(* ===== verification/HttperfFrame.v ===== *)
(** * httperf/src: changes of the state that keep the invariant

    Module HttperfFrame has the changes that matter to one part of the invariant only: a field
    of a call or of a connection that no link depends on, a counter, the world.  Module
    HttperfHeap says how the operations change the heaps of connections and calls. *)
From S2P Require Import Prelude HttpReply Ports AddrTable Doubles BasicStats HttpReplyTotal HttperfState Httperf HttperfRequest HttperfInv.

Module HttperfFrame.
Import HttperfState Httperf HttperfRequest HttperfInv.

Section Frame.
Context {W : Type} (param : Cmdline_Params) (opened : W -> gset Z) (seen : W -> Time -> Prop).
Implicit Types s : st W.
Abbreviation inv := (inv param opened seen).
Context (hs ds hc : list Z) (dy : option (Z * Z)) (ex : Z) (SQ RQ : Z -> list Z).
Abbreviation I := (inv hs ds hc dy ex SQ RQ).

(** Open and rebuild the invariant; the parts that did not change are convertible. *)
Ltac rebuild H :=
  destruct H as [Hh [] [] [] [] []]; constructor; [exact Hh | constructor; cbn; assumption .. ].

Lemma inv_errno e s : I s -> I (set_errno e s).
Proof. intros H. rebuild H. Qed.
Lemma inv_loop_i e s : -1 <= e -> I s -> I (set_loop_i e s).
Proof. intros He H. rebuild H. Qed.
Lemma inv_ports e s : I s -> I (set_ports e s).
Proof. intros H. rebuild H. Qed.
Lemma inv_rg_timer e s : I s -> I (set_rg_timer e s).
Proof. intros H. rebuild H. Qed.
Lemma inv_next_time e s : I s -> I (set_next_time e s).
Proof. intros H. rebuild H. Qed.
Lemma inv_perf e s : I s -> I (set_perf_sample_start e s).
Proof. intros H. rebuild H. Qed.
Lemma inv_burst s : I s -> I (count_burst s).
Proof.
  intros H. unfold count_burst. destruct (_ =? _); [rebuild H |]. destruct (_ <? _); rebuild H.
Qed.
Lemma inv_iteration k s : 0 <= k -> I s -> I (set_iteration k s).
Proof. intros Hk H. rebuild H. Qed.

Lemma inv_world w s : same opened seen (world s) w -> I s -> I (set_world w s).
Proof.
  intros [Ho Hseen] [Hh [] [] [] [] []]. constructor; [exact Hh | constructor; cbn; rewrite ?Ho; assumption | constructor; cbn; assumption
    | constructor; cbn; assumption | | constructor; cbn; assumption].
  constructor; cbn.
  - by apply Hseen.
  - intros t Ht. apply k_short0. by apply Hseen.
  - intros. apply Hseen. eauto.
  - intros a y Hy. rewrite Hseen. eauto.
Qed.

Lemma inv_basic b s :
  BasicStats.num_active_conns b = BasicStats.num_active_conns (basic s) ->
  length (BasicStats.num_replies b) = length (BasicStats.num_replies (basic s)) -> I s -> I (set_basic b s).
Proof.
  intros E1 E2 [Hh [] [] [] [] []]. constructor; [exact Hh | constructor; cbn; assumption .. | constructor; cbn; congruence || assumption].
Qed.

(** A change of a call that no queue depends on. *)
Record call_like (x x' : Call) : Prop := {
  cl_ref : c_ref x' = c_ref x;
  cl_conn : call_conn x' = call_conn x;
  cl_send : sendq_next x' = sendq_next x;
  cl_recv : recvq_next x' = recvq_next x;
  cl_wf : call_wf x -> call_wf x';
  cl_sending : sending x -> sending x'
}.

Lemma next_insert (f : Call -> Z) (km : gmap Z Call) c x x' d :
  km !! c = Some x -> f x' = f x -> f <$> (<[c := x']> km !! d) = f <$> (km !! d).
Proof.
  intros Hc Hf. destruct (decide (d = c)) as [-> | ?]; [by rewrite lookup_insert_eq, Hc; cbn; rewrite Hf | by rewrite lookup_insert_ne].
Qed.

Lemma heap_call c x x' cm km :
  km !! c = Some x -> call_like x x' ->
  heap_ok param hs ds hc dy ex SQ RQ cm km -> heap_ok param hs ds hc dy ex SQ RQ cm (<[c := x']> km).
Proof.
  intros Hc [L1 L2 L3 L4 L5 L6] [].
  assert (Get : forall d z, <[c := x']> km !! d = Some z -> (d = c /\ z = x') \/ (d <> c /\ km !! d = Some z)).
  { intros d z. destruct (decide (d = c)) as [-> | ?]; [rewrite lookup_insert_eq; intros [= <-]; auto | rewrite lookup_insert_ne by done; auto]. }
  constructor; try assumption.
  - intros d z [(-> & ->) | (_ & Hz)]%Get; [| by apply h_call0]. rewrite L1, L2. destruct (h_call0 c x Hc) as (?&?&?&?). auto.
  - intros a d Hd. destruct (h_in0 a d Hd) as (z & Hz & Ez). destruct (decide (d = c)) as [-> | ?].
    + exists x'. rewrite lookup_insert_eq. split; [done | congruence].
    + exists z. by rewrite lookup_insert_ne.
  - intros a d z Hd [(-> & ->) | (_ & Hz)]%Get; eauto.
  - intros a y Hy Ho. destruct (h_open0 a y Hy Ho) as [Q1 Q2]. split; (eapply queue_ext; [| eassumption]); intros d _; symmetry; by eapply next_insert.
  - intros d b Hd. destruct (h_dy0 d b Hd) as (z & Hz & Ez & Ec). destruct (decide (d = c)) as [-> | ?].
    + exists x'. rewrite lookup_insert_eq. split_and!; [done | congruence ..].
    + exists z. by rewrite lookup_insert_ne.
Qed.

Lemma inv_call c x x' s :
  calls s !! c = Some x -> call_like x x' -> I s -> I (set_calls (<[c := x']> (calls s)) s).
Proof.
  intros Hc HL [Hh [] [] Hm [] []]. constructor; [by eapply heap_call | constructor; cbn; assumption .. | | constructor; cbn; assumption | constructor; cbn; assumption].
  destruct Hm. constructor; cbn; try assumption.
  - destruct m_calls0 as [N M]. split; [done |]. intros d Hd. destruct (M d Hd) as [? E]. split; [done |].
    rewrite lookup_insert_ne; [done | congruence].
  - intros d z. destruct (decide (d = c)) as [-> | ?]; [intros _; by eapply m_call0 |]. rewrite lookup_insert_ne by done. apply m_call0.
Qed.

(** A step inside a reply, or no change of the state. *)
Definition phase (x x' : Conn_State) : Prop :=
  x' = x \/ (closing x = false /\ closing x' = false /\ x <> S_INITIAL /\ x <> S_CONNECTING /\ x' <> S_INITIAL /\
             x' <> S_CONNECTING /\ (before_reply x' = true -> before_reply x = true)).

(** A change of a connection that neither a queue nor a table depends on. *)
Record conn_like (y y' : Conn) : Prop := {
  cn_ref : s_ref y' = s_ref y;
  cn_state : phase (state y) (state y');
  cn_sendq : sendq y' = sendq y;
  cn_sendq_tail : sendq_tail y' = sendq_tail y;
  cn_recvq : recvq y' = recvq y;
  cn_recvq_tail : recvq_tail y' = recvq_tail y;
  cn_watchdog : watchdog y' = watchdog y;
  cn_sd : sd y' = sd y;
  cn_myport : myport y' = myport y;
  cn_calls : seq_calls y' = seq_calls y;
  cn_completed : seq_completed y' = seq_completed y;
  cn_destroyed : seq_destroyed y' = seq_destroyed y;
  cn_length : 0 <= content_length y <= HttpReply.SIZE_MAX -> 0 <= content_length y' <= HttpReply.SIZE_MAX
}.

Lemma phase_closing x x' : phase x x' -> closing x' = closing x.
Proof. intros [-> | (-> & -> & _)]; done. Qed.
Lemma phase_is x x' z : phase x x' -> z = S_INITIAL \/ z = S_CONNECTING \/ z = S_CLOSING \/ z = S_FREE -> x' = z <-> x = z.
Proof.
  intros [-> | (H1 & H2 & H3 & H4 & H5 & H6 & _)] Hz; [done |]. destruct Hz as [-> | [-> | [-> | ->]]]; split; try done;
    intros ->; done.
Qed.
Lemma phase_before x x' : phase x x' -> before_reply x' = true -> before_reply x = true.
Proof. intros [-> | (_ & _ & _ & _ & _ & _ & H)]; done. Qed.

Lemma get_insert {V} (m : gmap Z V) a v d z :
  <[a := v]> m !! d = Some z -> (d = a /\ z = v) \/ (d <> a /\ m !! d = Some z).
Proof. destruct (decide (d = a)) as [-> | ?]; [rewrite lookup_insert_eq; intros [= <-]; auto | rewrite lookup_insert_ne by done; auto]. Qed.

Lemma insert_held a b (y : Conn) (m : gmap Z Conn) : (exists z, m !! b = Some z) -> exists z, <[a := y]> m !! b = Some z.
Proof. intros (z & Hz). destruct (decide (b = a)) as [-> | ?]; [exists y; by rewrite lookup_insert_eq | exists z; by rewrite lookup_insert_ne]. Qed.

Lemma heap_conn a y y' cm km :
  cm !! a = Some y -> conn_like y y' ->
  heap_ok param hs ds hc dy ex SQ RQ cm km -> heap_ok param hs ds hc dy ex SQ RQ (<[a := y']> cm) km.
Proof.
  intros Ha [] []. pose proof (phase_closing _ _ cn_state0) as Hcl.
  pose proof (fun z => phase_is _ _ z cn_state0) as His. pose proof (phase_before _ _ cn_state0) as Hbf.
  constructor; try assumption.
  - intros b Hb. destruct (h_queued0 b Hb) as (z & Hz & Oz). destruct (decide (b = a)) as [-> | ?].
    + exists y'. rewrite lookup_insert_eq. split; [done | congruence].
    + exists z. by rewrite lookup_insert_ne.
  - intros b z [(-> & ->) | (_ & Hz)]%get_insert; [| eauto]. destruct (h_conn0 a y Ha) as (H1 & H2 & H3 & H4).
    rewrite cn_myport0, cn_ref0, Hcl. auto.
  - intros b z [(-> & ->) | (_ & Hz)]%get_insert; [| eauto]. rewrite His, cn_ref0, cn_watchdog0 by tauto. eauto.
  - intros b Hb. by apply insert_held, h_held0.
  - intros b z [(-> & ->) | (_ & Hz)]%get_insert; [| eauto]. rewrite His, cn_sendq0, cn_recvq0, cn_sd0, cn_watchdog0 by tauto. eauto.
  - intros b z [(-> & ->) | (_ & Hz)]%get_insert; [| eauto]. rewrite Hcl, cn_sendq0, cn_recvq0, cn_sendq_tail0, cn_recvq_tail0. eauto.
  - intros b z [(-> & ->) | (_ & Hz)]%get_insert; eauto.
  - intros b z [(-> & ->) | (_ & Hz)]%get_insert; [| eauto]. unfold seq_ok. rewrite Hcl, !His, cn_calls0, cn_completed0, cn_destroyed0 by tauto.
    by apply h_seq0.
  - intros b z [(-> & ->) | (_ & Hz)]%get_insert; [| eauto]. rewrite !His, cn_calls0 by tauto. eauto.
  - destruct h_ds0 as [N D]. split; [done |]. intros b Hb. destruct (D b Hb) as (z & Hz & Ez). destruct (decide (b = a)) as [-> | ?].
    + exists y'. rewrite lookup_insert_eq. split; [done |]. apply His; [tauto |]. congruence.
    + exists z. by rewrite lookup_insert_ne.
Qed.

Lemma open_insert a y y' (cm : gmap Z Conn) (P : Z -> Conn -> Prop) :
  cm !! a = Some y -> (P a y' <-> P a y) ->
  (exists b z, <[a := y']> cm !! b = Some z /\ P b z) <-> (exists b z, cm !! b = Some z /\ P b z).
Proof using Type.
  clear ex SQ RQ. intros Ha HP. split; intros (b & z & Hz & Pz).
  - apply get_insert in Hz as [(-> & ->) | (_ & Hz)]; [exists a, y; tauto | eauto].
  - destruct (decide (b = a)) as [-> | ?].
    + exists a, y'. rewrite lookup_insert_eq. split; [done |]. apply HP. congruence.
    + exists b, z. by rewrite lookup_insert_ne.
Qed.

Lemma fds_conn a y y' s :
  conns s !! a = Some y -> conn_like y y' -> fds_ok opened SQ RQ s -> fds_ok opened SQ RQ (set_conns (<[a := y']> (conns s)) s).
Proof.
  intros Ha [] []. pose proof (phase_closing _ _ cn_state0) as Hcl.
  pose proof (fun z => phase_is _ _ z cn_state0) as His.
  constructor; cbn; try assumption.
  - intros b z [(-> & ->) | (_ & Hz)]%get_insert; [| eauto]. rewrite Hcl, cn_sd0, His by tauto. eauto.
  - intros fd b Hb Hb0. destruct (f_map0 fd b Hb Hb0) as (Hp & z & Hz & Oz & Ez). split; [done |]. destruct (decide (b = a)) as [-> | ?].
    + exists y'. rewrite lookup_insert_eq. split_and!; congruence.
    + exists z. by rewrite lookup_insert_ne.
  - intros fd. rewrite f_wr0. symmetry. apply (open_insert a y y' _ (fun b z => closing (state z) = false /\ sd z = fd /\ 0 <= fd /\ (state z = S_CONNECTING \/ SQ b <> []))); [done |].
    rewrite Hcl, cn_sd0, His by tauto. done.
  - intros fd. rewrite f_rd0. symmetry. apply (open_insert a y y' _ (fun b z => closing (state z) = false /\ sd z = fd /\ 0 <= fd /\ RQ b <> [])); [done |].
    by rewrite Hcl, cn_sd0.
Qed.

Lemma inv_conn a y y' s :
  conns s !! a = Some y -> conn_like y y' ->
  (state y' <> S_INITIAL -> closing (state y') = false -> seen (world s) (time_connect_start y')) ->
  (num_calls_completed y' = 0 \/ seen (world s) (time_connect_start y')) ->
  I s -> I (set_conns (<[a := y']> (conns s)) s).
Proof.
  intros Ha HL K1 K2 [Hh Hf Ht Hm Hk Hg]. constructor; [by eapply heap_conn | by eapply fds_conn | | | |].
  - destruct Ht. constructor; cbn; try assumption.
    + intros b z [(-> & ->) | (_ & Hz)]%get_insert; [| eauto]. rewrite (cn_watchdog _ _ HL). eauto.
    + intros t b d Hd. destruct (t_timer0 t b d Hd) as (z & Hz & Ez). destruct (decide (b = a)) as [-> | ?].
      * exists y'. rewrite lookup_insert_eq, (cn_watchdog _ _ HL). split; [done | congruence].
      * exists z. by rewrite lookup_insert_ne.
  - destruct Hm. constructor; cbn; try assumption.
    + destruct m_conns0 as [N M]. split; [done |]. intros b Hb. destruct (M b Hb) as [? E]. split; [done |].
      rewrite lookup_insert_ne; [done | congruence].
    + intros b z [(-> & ->) | (_ & Hz)]%get_insert; eauto.
  - destruct Hk. constructor; cbn; try assumption; intros b z [(-> & ->) | (_ & Hz)]%get_insert; eauto.
  - destruct Hg. constructor; cbn; try assumption; rewrite map_size_insert_Some by eauto; done.
Qed.
End Frame.

(** ** Steps that change connections, calls, descriptors and timers only *)

(** The life of the connection goes on. *)
Definition lives (y y' : Conn) : Prop :=
  time_connect_start y' = time_connect_start y /\
  (num_calls_completed y' = num_calls_completed y \/ (state y <> S_INITIAL /\ closing (state y) = false)) /\
  (state y' <> S_INITIAL -> closing (state y') = false -> state y <> S_INITIAL /\ closing (state y) = false).

Lemma lives_refl y : lives y y.
Proof. split_and!; auto. Qed.
Lemma lives_state y y' :
  time_connect_start y' = time_connect_start y -> num_calls_completed y' = num_calls_completed y ->
  state y' = state y -> lives y y'.
Proof. intros E1 E2 E3. unfold lives. rewrite E1, E2, E3. auto. Qed.

Ltac same_rest := constructor; [constructor; done | done ..].

Section Change.
Context {W : Type} (param : Cmdline_Params) (opened : W -> gset Z) (seen : W -> Time -> Prop).
Implicit Types s : st W.
Abbreviation inv := (inv param opened seen).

WHAT NEEDS TO BE DONE: Return, word for word, each line from the line that contains "-> seen (world s) (time_connect_start y')) ->" to the end of the listing above; include both end lines and nothing else.

WORKED SOLUTION:
  (state y' <> S_INITIAL -> closing (state y') = false -> seen (world s) (time_connect_start y')) ->
  (num_calls_completed y' = 0 \/ seen (world s) (time_connect_start y')) ->
  I s -> I (set_conns (<[a := y']> (conns s)) s).
Proof.
  intros Ha HL K1 K2 [Hh Hf Ht Hm Hk Hg]. constructor; [by eapply heap_conn | by eapply fds_conn | | | |].
  - destruct Ht. constructor; cbn; try assumption.
    + intros b z [(-> & ->) | (_ & Hz)]%get_insert; [| eauto]. rewrite (cn_watchdog _ _ HL). eauto.
    + intros t b d Hd. destruct (t_timer0 t b d Hd) as (z & Hz & Ez). destruct (decide (b = a)) as [-> | ?].
      * exists y'. rewrite lookup_insert_eq, (cn_watchdog _ _ HL). split; [done | congruence].
      * exists z. by rewrite lookup_insert_ne.
  - destruct Hm. constructor; cbn; try assumption.
    + destruct m_conns0 as [N M]. split; [done |]. intros b Hb. destruct (M b Hb) as [? E]. split; [done |].
      rewrite lookup_insert_ne; [done | congruence].
    + intros b z [(-> & ->) | (_ & Hz)]%get_insert; eauto.
  - destruct Hk. constructor; cbn; try assumption; intros b z [(-> & ->) | (_ & Hz)]%get_insert; eauto.
  - destruct Hg. constructor; cbn; try assumption; rewrite map_size_insert_Some by eauto; done.
Qed.
End Frame.

(** ** Steps that change connections, calls, descriptors and timers only *)

(** The life of the connection goes on. *)
Definition lives (y y' : Conn) : Prop :=
  time_connect_start y' = time_connect_start y /\
  (num_calls_completed y' = num_calls_completed y \/ (state y <> S_INITIAL /\ closing (state y) = false)) /\
  (state y' <> S_INITIAL -> closing (state y') = false -> state y <> S_INITIAL /\ closing (state y) = false).

Lemma lives_refl y : lives y y.
Proof. split_and!; auto. Qed.
Lemma lives_state y y' :
  time_connect_start y' = time_connect_start y -> num_calls_completed y' = num_calls_completed y ->
  state y' = state y -> lives y y'.
Proof. intros E1 E2 E3. unfold lives. rewrite E1, E2, E3. auto. Qed.

Ltac same_rest := constructor; [constructor; done | done ..].

Section Change.
Context {W : Type} (param : Cmdline_Params) (opened : W -> gset Z) (seen : W -> Time -> Prop).
Implicit Types s : st W.
Abbreviation inv := (inv param opened seen).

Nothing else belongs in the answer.